Porto diaries



Diary by Ed Santman ————————————————————–>

After meetings of the partners in the UK, North Ireland and Poland some urgent questions came up. Having worked in a prison setting as an art teacher for so long I have seen the benefits of it. When I started working in a prison some fifteen years ago, I myself was a bit sceptical about the work, but this changed within weeks. I found out that for several inmates this was more than spending time, it was good for their self esteem, also for good results they had to concentrate, be committed and focussed, and show perseverance, all important skills for life.

Ever since my first day working in prison not a day went by without an inmate telling me how important this creative moment in the week was for him and how much he was looking forward to it each week and I know they were not just being polite.

A colleague of mine once said “a drawing doesn’t lie” and there is some truth in it. If it is something you seldom do you have no tools to disguise yourself. Some of the results I saw were technically imperfect but they came straight for the heart and that made them so powerful.

Later when I started doing theatre and music projects in prison I found out this goes for all the arts. Some inmates became really committed to their artwork and in some occasions it actually changed them. During the PICP project we paid a few visits to prisons. The female prison in Dublin, the male prison in Port Laoise and Porto.

In Dublin there was a very progressive regime but I had the feeling that the inmates didn’t use the chances they were offered. I had the impression that their motivation was to low. In Porto I was shocked to see Maria suddenly in tears. In prison she met a boy she has been working with inside and later outside of prison. She was shocked to find out he was back in prison again.
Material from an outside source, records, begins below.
(** The acknowledgement callback of line 115. *)
Definition ack_callback (socket : Socket) (st : Store) : Store :=
  record (Disconnect socket None) st.

(** [forbidConnections], lines 76-83: the [connect] listener it installs
    on [nsp]. *)
Definition forbidConnections (nsp : Namespace) (socket : Socket) (st : Store) : Namespace :=
  if is_auth st socket then nsp
  else set_connected (delete (id socket) (connected nsp)) nsp.

(** [setupConnectionHandlers], lines 24-33: the [connection] listener it
    installs. *)
Definition setupConnectionHandlers (config : Config) (socket : Socket) (io : Server) : Server :=
  if is_auth (store io) socket then io
  else
    let io := {| nsps := nsps io; store := set_auth socket false (store io);
                 listeners := listeners io ++ [socket]; timers := timers io |} in
    setupTimeout (timeout config) socket io.

(** ** The server as a state machine

    What can happen to a server on which the module is installed. The
    listeners of lines 25-32 and 77-82 are on every namespace (line
    20-21), so a joining socket meets both. *)
Inductive Event : Type :=
  (* a client joins the [i]-th namespace *)
  | Connect (i : nat) (socket : Socket)
  (* an [authentication] message with [data] reached [socket] and the
     caller's predicate completed with [(err, success)] *)
  | Authentication (socket : Socket) (data err success : jsval)
  (* the client acknowledged the [k]-th pending [unauthorized] event *)
  | Acknowledge (k : nat)
  (* the [k]-th pending timer reached its deadline *)
  | TimerFires (k : nat).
This reminded me of the discussion during the meeting in Ireland of the definition Kirsten Anderson had given of “desistence”, should we define it as turning your back to crime or as the process of turning your back to crime. The later I am afraid. The arts can be a very powerful tool and give a very empowering experience but we have to do even better and find ways to make it a life lasting experience.

“This project has been funded with support from the European Commission. This publication reflects the views only of the authorand the Commission cannot be held responsible for any use which may be made of the information contained therein.”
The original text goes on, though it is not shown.